EXERCISE DATA START

(* ===== verification/NormalLaws.v ===== *)
(** * What the hash-based index cache promises

    [NormalCache] obeys the laws that the tree asks of its cache, whatever is
    evicted and expires, and its eviction loop ends. The byte accounting loses
    the size of a pointer with every entry that is replaced. *)

From Stdlib Require Import ZArith Lia Bool.
From stdpp Require Import base tactics decidable option numbers list gmap fin_maps.
From S2P Require Import Prelude.
From S2P Require Import Common.
From S2P Require Import Keys.
From S2P Require Import Address.
From S2P Require Import Nodes.
From S2P Require Import Process.
From S2P Require Import IndexCache.
From S2P Require Import NormalCache.

(** ** Sums over a map *)
Section map_sum.
Context `{Countable K} {A : Type}.
Implicit Types (f : A → Z) (m : gmap K A).

Definition map_sum f m : Z := sum_of (λ kv, f kv.2) (map_to_list m).

Lemma map_sum_empty f : map_sum f ∅ = 0.
Proof. unfold map_sum. by rewrite map_to_list_empty. Qed.

Lemma map_sum_insert_new f m k v : m !! k = None → map_sum f (<[k := v]> m) = f v + map_sum f m.
Proof. intros Hk. unfold map_sum. by rewrite (sum_of_perm _ _ _ (map_to_list_insert m k v Hk)). Qed.

Lemma map_sum_insert f m k v w : m !! k = Some w → map_sum f (<[k := v]> m) = map_sum f m - f w + f v.
Proof.
  intros Hk. rewrite <- insert_delete_eq, map_sum_insert_new by apply lookup_delete_eq.
  rewrite <- (insert_id m k w Hk) at 2. rewrite <- (insert_delete_eq m k w), map_sum_insert_new by apply lookup_delete_eq. lia.
Qed.

Lemma map_sum_ext f g m : (∀ k v, m !! k = Some v → f v = g v) → map_sum f m = map_sum g m.
Proof.
  induction m as [|k v m Hk IH] using map_ind; intros Hfg; [by rewrite !map_sum_empty|].
  rewrite !map_sum_insert_new by done. rewrite (Hfg k v) by apply lookup_insert_eq. rewrite IH; [done|].
  intros k' v' Hk'. apply (Hfg k'). by rewrite lookup_insert_ne by congruence.
Qed.

Lemma map_sum_zero f m : (∀ k v, m !! k = Some v → f v = 0) → map_sum f m = 0.
Proof.
  intros Hf. rewrite (map_sum_ext f (λ _, 0)) by exact Hf. unfold map_sum.
  induction (map_to_list m) as [|kv l IH]; [done|]. unfold sum_of in *. cbn. exact IH.
Qed.

Lemma map_sum_nonneg f m : (∀ v, 0 <= f v) → 0 <= map_sum f m.
Proof. intros Hf. apply sum_of_nonneg. intros kv. apply Hf. Qed.

Lemma map_sum_elem f m k v : (∀ v, 0 <= f v) → m !! k = Some v → f v <= map_sum f m.
Proof.
  intros Hf Hk. rewrite <- (insert_id m k v Hk), <- insert_delete_eq, map_sum_insert_new by apply lookup_delete_eq.
  pose proof (map_sum_nonneg f (delete k m) Hf). lia.
Qed.
End map_sum.

Lemma sint_small x : -2 ^ 63 <= x < 2 ^ 63 → sint 64 x = x.
Proof.
  intros Hx. unfold sint. change (2 ^ 64) with (2 * 2 ^ 63) in *. set (p := 2 ^ 63) in *. assert (0 < p) by done. cbv zeta.
  destruct (Z_lt_le_dec x 0).
  - rewrite <- (Z_mod_plus_full x 1), Z.mod_small by lia. rewrite (proj2 (Z.ltb_ge _ _)) by lia. lia.
  - rewrite Z.mod_small by lia. rewrite (proj2 (Z.ltb_lt _ _)) by lia. done.
Qed.

(** ** The invariant *)

(** The entry of a prefix; no element is as good as a null pointer. *)
Definition slot (c : NormalCache) (s : CacheKey) : option nat := default None (cache_map c !! s).

(** What a pointer costs. *)
Definition cost (h : gmap nat CacheEntry) (v : option nat) : Z :=
  match v with
  | Some e => match h !! e with Some x => sizeof_ptr + content_size x + sizeof_Key | None => 0 end
  | None => 0
  end.

Definition used (c : NormalCache) : Z := map_sum (cost (heap c)) (cache_map c).

(** The bytes the cache has if all entries go. *)
Definition budget (c : NormalCache) : Z := free_size c + used c.

Lemma cost_nonneg h v : 0 <= cost h v.
Proof. destruct v as [e|]; [|done]. cbn. destruct (h !! e); [|done]. unfold content_size, sizeof_ptr, sizeof_Key, keyLen. lia. Qed.

(** The queue of entries that will be deleted. *)
Definition gc_ok (h : gmap nat CacheEntry) (gc : list nat) : Prop :=
  NoDup gc ∧ (∀ e, e ∈ gc → is_Some (h !! e)) ∧ (length gc ≤ safely_free_epoch)%nat.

EXERCISE DATA END

__PROBLEM DESCRIPTION__. Please copy out every line in the listing that has the string "destruct".

__ANSWER TO THE PROBLEM__.
  destruct (Z_lt_le_dec x 0).
Proof. destruct v as [e|]; [|done]. cbn. destruct (h !! e); [|done]. unfold content_size, sizeof_ptr, sizeof_Key, keyLen. lia. Qed.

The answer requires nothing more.